Syngenta will support this project by leveraging its expertise in toxicology, cell cultures, molecular  biology techniques offering guidance and materials during monthly meeting.  Their in-depth knowledge of in vivo neurotoxicity effects will help predict toxicity outcomes early in chemical development for safe design. 

Impact and Benefits:

The project seeks to identify and understand specific mechanisms and key events that contribute to chemical toxicity. The tools and pipelines developed during this PhD can be applied to early-stage development of new active ingredients, reducing project risks. As insecticide resistance is a growing concern, the research may contribute to the development of insecticides targeting ion channels.

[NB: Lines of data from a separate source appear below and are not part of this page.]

Lemma aggregateEdges_NaN_bounds edgeTravelTimes edges e t :
  emitted_times_inv edgeTravelTimes →
  WithNaN.aggregateEdges edgeTravelTimes = Returned edges →
  e ∈ edges → EmittedEdge.travelTimeSec e = Some t → 0 ≤ t ≤ 3600.
Proof.
  intros [_ _ Hpl]. unfold WithNaN.aggregateEdges.
  set (f := λ (edges : list EmittedEdge.t) '(edgeKey, travelTimes),
              match split_on "|" edgeKey with
              | fromId :: toId :: routeId :: _ =>
                  medianTime ← WithNaN.median travelTimes;
                  Returned (edges ++
                            [EmittedEdge.mk fromId toId (Math_round <$> medianTime)
                                            routeId])
              | _ => OutOfModel
              end).
  intros Hrun. revert e t.
  apply (foldlM_invariant f
           (λ edges, ∀ e t, e ∈ edges → EmittedEdge.travelTimeSec e = Some t →
                            0 ≤ t ≤ 3600) edgeTravelTimes [] edges); [| |done].
  - intros e t Hin. by apply elem_of_nil in Hin.
  - intros acc [edgeKey ts] acc' Hacc Hentry Hstep e t He Ht. simpl in Hstep.
    destruct (split_on "|" edgeKey) as [|fromId [|toId [|routeId rest]]]; try done.
    apply bind_Returned in Hstep as (m & Hm & [= <-]).
    apply elem_of_app in He as [He|He]; [by eapply Hacc|].
    apply list_elem_of_singleton in He as ->. simpl in Ht.
    destruct m as [m|]; [|done]. injection Ht as <-.
    destruct (Hpl _ _ Hentry) as [_ Hall].
    destruct (median_NaN_bounds _ _ Hall Hm) as [Hlo Hhi].
    by apply Math_round_bounds.
Qed.

(** ** The passes on whole seconds are the passes with [NaN], restricted

    Whenever the definitions on whole seconds return, the ones with [NaN]
    return the same, as numbers. *)

Lemma foldlM_simulation {A A' B B'} (R : A → A' → Prop) (g : B → B')
    (f : A → B → outcome A) (f' : A' → B' → outcome A') l a a' r :
  R a a' →
  (∀ a a' x r, R a a' → x ∈ l → f a x = Returned r →
               ∃ r', f' a' (g x) = Returned r' ∧ R r r') →
  foldlM f a l = Returned r →
  ∃ r', foldlM f' a' (g <$> l) = Returned r' ∧ R r r'.
Proof.
  revert a a'. induction l as [|x l IH]; intros a a' Ha Hstep; simpl.
  - intros [= <-]. by exists a'.
  - intros Hrun. apply bind_Returned in Hrun as (a1 & Hf & Hrun).
    destruct (Hstep a a' x a1 Ha ltac:(apply elem_of_cons; by left) Hf)
      as (a1' & -> & Ha1). simpl.
    apply (IH a1 a1' Ha1); [|done].
    intros b b' y s Hb Hy. apply Hstep; [done|]. apply elem_of_cons. by right.
Qed.

Lemma timeToSeconds_WithNaN timeStr t :
  timeToSeconds timeStr = Returned t →
  WithNaN.timeToSeconds timeStr = Returned (Some t).
Proof.
  unfold timeToSeconds, WithNaN.timeToSeconds. destruct timeStr as [str|]; [|done].
  destruct (split_on ":" str) as [|h [|m [|s rest]]]; simpl; try done.
  - by destruct (js_Number h).
  - by destruct (js_Number h), (js_Number m).
  - destruct (js_Number h) as [hours|], (js_Number m) as [minutes|],
      (js_Number s) as [seconds|]; try done.
    destruct (_ <=? _); [|done]. by intros [= <-].
Qed.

Syngenta Product Safety facilities will be accessible to the student during their placement, offering opportunities to work on their inventions and address Syngenta's relevant problems. Jealott's Hill, Syngenta's international research centre, fosters collaborations with external partners, universities, and research centres. The centre funds numerous PhD studentships, emphasizing high-impact factor publications and providing a supportive and international environment. Students receive guidance and training from Syngenta staff, including expertise in -omics data analysis, toxicology, and systemic exposure. This phase is crucial for translating the PhD research into practical applications.

The student will interact with Syngenta scientists, participate in internal studentship events, and gain insights into industry practices, potentially leading to career opportunities post-PhD.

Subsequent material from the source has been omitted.